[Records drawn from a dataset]
┌──

(* ===== verification/RoundTrip.v ===== *)
(** * RoundTrip: apps/benchmark/tcp_roundtrip_bench.cpp

    The blocking client ([send_frame], [recv_frame]) with the kernel's
    answers as inputs; the server the benchmark wires (text protocol,
    matching engine without the risk decorator, an eventfd write per
    response); and the script of commands [main] sends, one at a time. *)
From Stdlib Require Import String.
From S2P Require Import Prelude Core Text TextProtocol GatewayCodec TcpServer SpscRing RingQueue OrderPool PriceLevel OrderBook MatchingEngine.
From S2P Require Import EngineInvariant EngineTheorems EngineApi TcpTheorems ExchangeServer ExchangeTheorems EndToEnd.
From S2P Require Import RiskEngine Strategy Workload WorkloadTheorems LatencyRecorder LatencyBench QueueLatency.

(** ** The client *)

(** What [read] or [write] answers: up to [n] bytes, EINTR, or another error. *)
Inductive BlockingAnswer := BSome (n : nat) | BIntr | BFail.

(** The loop around [write]: what reaches the socket; [None] is [exit(1)]. *)
Fixpoint send_all (answers : list BlockingAnswer) (bytes : list Z) : outcome (option (list Z * list BlockingAnswer)) :=
  match bytes, answers with
  | [], _ => Ok (Some ([], answers))
  | _, [] => NoFuel
  | _, BIntr :: answers => send_all answers bytes
  | _, BFail :: _ => Ok None
  | _, BSome n :: answers =>
      r ← send_all answers (drop n bytes);
      match r with
      | None => Ok None
      | Some (sent, answers) => Ok (Some (take n bytes ++ sent, answers))
      end
  end.

Definition send_frame (answers : list BlockingAnswer) (payload : list Z) : outcome (option (list Z * list BlockingAnswer)) :=
  send_all answers (frame_message payload).

(** The loop around [read] for [want] bytes: the bytes, what is left on the stream and the answers not used. *)
Fixpoint recv_exact (answers : list BlockingAnswer) (want : nat) (stream : list Z)
    : outcome (option (list Z * list Z * list BlockingAnswer)) :=
  match want, answers with
  | O, _ => Ok (Some ([], stream, answers))
  | _, [] => NoFuel
  | _, BIntr :: answers => recv_exact answers want stream
  | _, BFail :: _ => Ok None
  | _, BSome n :: answers =>
      let k := Nat.min n (Nat.min want (length stream)) in
      if Nat.eqb k 0 then Ok None
      else
        r ← recv_exact answers (want - k) (drop k stream);
        match r with
        | None => Ok None
        | Some (got, stream', answers) => Ok (Some (take k stream ++ got, stream', answers))
        end
  end.
(* ===== verification/FeedThread.v ===== *)
(** * FeedThread: run_feed_publisher of adapters/udp/queued_event_sink.hpp

    The feed thread drains the queued sink until it sees the stop flag and
    then drains once more; the main thread offers events to the sink and sets
    the flag after its own loop has ended.  The two share the sink's ring,
    modelled by WeakRing (a load of the other thread's index may be stale),
    and the flag, an atomic of its own: a history of messages like an index,
    stored and loaded with the memory orders of the code, which are relaxed.
    One step is one access of one thread. *)
From S2P Require Import Prelude Core OrderBook SpscRing UdpFeed FeedTheorems WeakRing.

(** At the loop condition, in the drain of the loop body after [n] events, in
    the drain after the loop, returned. *)
Inductive feed_phase := FTop | FDrain (n : Z) | FLast (n : Z) | FDone.

(** [feed_stop.store(true, ...)] in main.cpp and [stop.load(...)] in the loop. *)
Definition stop_store_order : MemoryOrder := Relaxed.

Definition stop_load_order : MemoryOrder := Relaxed.

(** The ring with both threads' places in it, [dropped_], the offers that have
    ended (history), the messages of the flag, the newest of them the feed
    thread has seen, the publisher, and where the feed thread is. *)
Record FeedState (S : Type) := mkFeed {
  ft_ring : WeakRun FeedEvent; ft_dropped : Z; ft_offered : list FeedEvent;
  ft_stop : list Message; ft_seen : nat; ft_real : S; ft_phase : feed_phase }.
Arguments mkFeed {S} _ _ _ _ _ _ _.
Arguments ft_ring {S} _.
Arguments ft_dropped {S} _.
Arguments ft_offered {S} _.
Arguments ft_stop {S} _.
Arguments ft_seen {S} _.
Arguments ft_real {S} _.
Arguments ft_phase {S} _.

Definition set_cview (v : View) (r : WeakRun FeedEvent) : WeakRun FeedEvent :=
  mkWeak (wr_head r) (wr_tail r) (wr_slots r) (wr_pview r) v (wr_prod r) (wr_cons r) (wr_pushed r) (wr_popped r).

(** The offer that ends with this step of the main thread, and whether the
    ring refused it ([offer] then counts a drop). *)
Definition offer_done (p p' : wproducer (T := FeedEvent)) : option (FeedEvent * bool) :=
  match p, p' with
  | WPBoth _ item _ _, WPIdle => Some (item, true)
  | WPWrote item _, WPIdle => Some (item, false)
  | _, _ => None
  end.

(** The [try_pop] that ends with this step of the feed thread, and its event. *)
Definition pop_done (c c' : wconsumer (T := FeedEvent)) : option (option FeedEvent) :=
  match c, c' with
  | WCRead _ out, WCIdle => Some (Some out)
  | WCBoth _ _, WCIdle => Some None
  | _, _ => None
  end.

Definition draining (ph : feed_phase) : bool := match ph with FDrain _ | FLast _ => true | _ => false end.

(** [while (sink.try_pop(e)) { apply(real, e); ++n; }] and what comes after it. *)
Definition after_pop (ph : feed_phase) (popped : option (option FeedEvent)) : feed_phase :=
  match popped, ph with
  | Some (Some _), FDrain n => FDrain (u64_add n 1)
  | Some (Some _), FLast n => FLast (u64_add n 1)
  | Some None, FDrain _ => FTop
  | Some None, FLast _ => FDone
  | _, _ => ph
  end.

Section Thread.
Context {S : Type} `{EventSink S}.
Variables (store_order load_order : MemoryOrder) (capacity k : Z).
Implicit Types (st : FeedState S) (r : WeakRun FeedEvent).

(** The main thread: an access of an offer (a [try_push], no [size()] before
    it), or, between offers and never to offer again, the store of the flag. *)
Inductive feed_main_step : FeedState S → FeedState S → Prop :=
| feed_offers r r' dropped offered stop seen real ph :
    length stop = 1%nat → weak_step capacity id r r' → wr_cons r' = wr_cons r → (∀ t, wr_prod r' ≠ WPSizeTail t) →
    feed_main_step (mkFeed r dropped offered stop seen real ph)
      (mkFeed r' (match offer_done (wr_prod r) (wr_prod r') with Some (_, true) => u64_add dropped 1 | _ => dropped end)
         (match offer_done (wr_prod r) (wr_prod r') with Some (e, _) => offered ++ [e] | None => offered end)
         stop seen real ph)
| feed_stops r dropped offered stop seen real ph :
    length stop = 1%nat → wr_prod r = WPIdle →
    feed_main_step (mkFeed r dropped offered stop seen real ph)
      (mkFeed r dropped offered (stop ++ [mkMessage 1 (store_view store_order (wr_pview r))]) seen real ph).

(** The feed thread: a test of the flag, which may return a stale message, or
    an access of a [try_pop]; when a drain found nothing it also yields. *)
Inductive feed_thread_step : FeedState S → FeedState S → Prop :=
| feed_tests r dropped offered stop seen real ts m :
    (seen <= ts)%nat → stop !! ts = Some m →
    feed_thread_step (mkFeed r dropped offered stop seen real FTop)
      (mkFeed (set_cview (load_view load_order m (wr_cview r)) r) dropped offered stop ts real
         (if Z.eqb (ms_value m) 0 then FDrain 0 else FLast 0))
| feed_pops r r' dropped offered stop seen real ph :
    draining ph = true → weak_step capacity id r r' → wr_prod r' = wr_prod r →
    let popped := pop_done (wr_cons r) (wr_cons r') in
    feed_thread_step (mkFeed r dropped offered stop seen real ph)
      (mkFeed r' dropped offered stop seen
         (match popped with Some (Some e) => apply_feed_event real e | _ => real end) (after_pop ph popped)).

Definition feed_threads_step st st' : Prop := feed_main_step st st' ∨ feed_thread_step st st'.

Definition feed_start (real0 : S) : FeedState S :=
  mkFeed (weak_start capacity FeedEvent_default) 0 [] [mkMessage 0 view_start] 0 real0 FTop.

(** ** Invariant *)

(** What the thread knows once it has seen the flag set. *)
Definition knows_all r : Prop :=
  store_order = Release → load_order = Acquire → (length (wr_pushed r) <= vw_tail (wr_cview r))%nat.

Definition phase_ok st : Prop :=
  let r := ft_ring st in
  match ft_phase st with
  | FTop => wr_cons r = WCIdle
  | FDrain _ => True
  | FLast _ => length (ft_stop st) = 2%nat ∧ knows_all r
  | FDone => wr_cons r = WCIdle ∧ length (ft_stop st) = 2%nat ∧ knows_all r ∧
             (vw_tail (wr_cview r) <= length (wr_popped r))%nat
  end.

(** A message of the flag: unset at first, then set by a producer that is done. *)
Definition stop_message r (i : nat) (m : Message) : Prop :=
  view_ok r (ms_view m) ∧
  (i = 0%nat ∧ ms_value m = 0 ∨
   i = 1%nat ∧ ms_value m = 1 ∧ (store_order = Release → vw_tail (ms_view m) = length (wr_pushed r))).

Record feed_inv (real0 : S) st : Prop := {
  fi_ring : weak_inv capacity (ft_ring st);
  fi_tails i m : wr_tail (ft_ring st) !! i = Some m → (vw_tail (ms_view m) <= i)%nat;
  fi_both h t : wr_cons (ft_ring st) = WCBoth h t → t = Z.of_nat (vw_tail (wr_cview (ft_ring st)));
  fi_real : ft_real st = foldl apply_feed_event real0 (wr_popped (ft_ring st));
  fi_offered : sublist (wr_pushed (ft_ring st)) (ft_offered st);
  fi_dropped : ft_dropped st = wrap64 (Z.of_nat (length (ft_offered st)) - Z.of_nat (length (wr_pushed (ft_ring st))));
  fi_stop i m : ft_stop st !! i = Some m → stop_message (ft_ring st) i m;
  fi_stopped : length (ft_stop st) = 1%nat ∨ length (ft_stop st) = 2%nat ∧ wr_prod (ft_ring st) = WPIdle;
  fi_phase : phase_ok st }.

Hypothesis capacity_pow2 : capacity = 2 ^ k.
Hypothesis capacity_bits : 0 <= k < 63.

Lemma weak_step_mono r r' :
  weak_step capacity id r r' →
  (writes r <= writes r')%nat ∧ (reads r <= reads r')%nat ∧ (length (wr_popped r) <= length (wr_popped r'))%nat ∧
  (length (wr_pushed r) <= length (wr_pushed r'))%nat.
Proof.
  destruct 1; unfold writes, reads; cbn; rewrite ?length_app; cbn; try lia; destruct waited; lia.
Qed.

└──

**What is being asked**
Having found the line with "Record feed_inv (real0", transcribe it and each line after it to the end of the entries, with no other lines.

**Written response**
Record feed_inv (real0 : S) st : Prop := {
  fi_ring : weak_inv capacity (ft_ring st);
  fi_tails i m : wr_tail (ft_ring st) !! i = Some m → (vw_tail (ms_view m) <= i)%nat;
  fi_both h t : wr_cons (ft_ring st) = WCBoth h t → t = Z.of_nat (vw_tail (wr_cview (ft_ring st)));
  fi_real : ft_real st = foldl apply_feed_event real0 (wr_popped (ft_ring st));
  fi_offered : sublist (wr_pushed (ft_ring st)) (ft_offered st);
  fi_dropped : ft_dropped st = wrap64 (Z.of_nat (length (ft_offered st)) - Z.of_nat (length (wr_pushed (ft_ring st))));
  fi_stop i m : ft_stop st !! i = Some m → stop_message (ft_ring st) i m;
  fi_stopped : length (ft_stop st) = 1%nat ∨ length (ft_stop st) = 2%nat ∧ wr_prod (ft_ring st) = WPIdle;
  fi_phase : phase_ok st }.

Hypothesis capacity_pow2 : capacity = 2 ^ k.
Hypothesis capacity_bits : 0 <= k < 63.

Lemma weak_step_mono r r' :
  weak_step capacity id r r' →
  (writes r <= writes r')%nat ∧ (reads r <= reads r')%nat ∧ (length (wr_popped r) <= length (wr_popped r'))%nat ∧
  (length (wr_pushed r) <= length (wr_pushed r'))%nat.
Proof.
  destruct 1; unfold writes, reads; cbn; rewrite ?length_app; cbn; try lia; destruct waited; lia.
Qed.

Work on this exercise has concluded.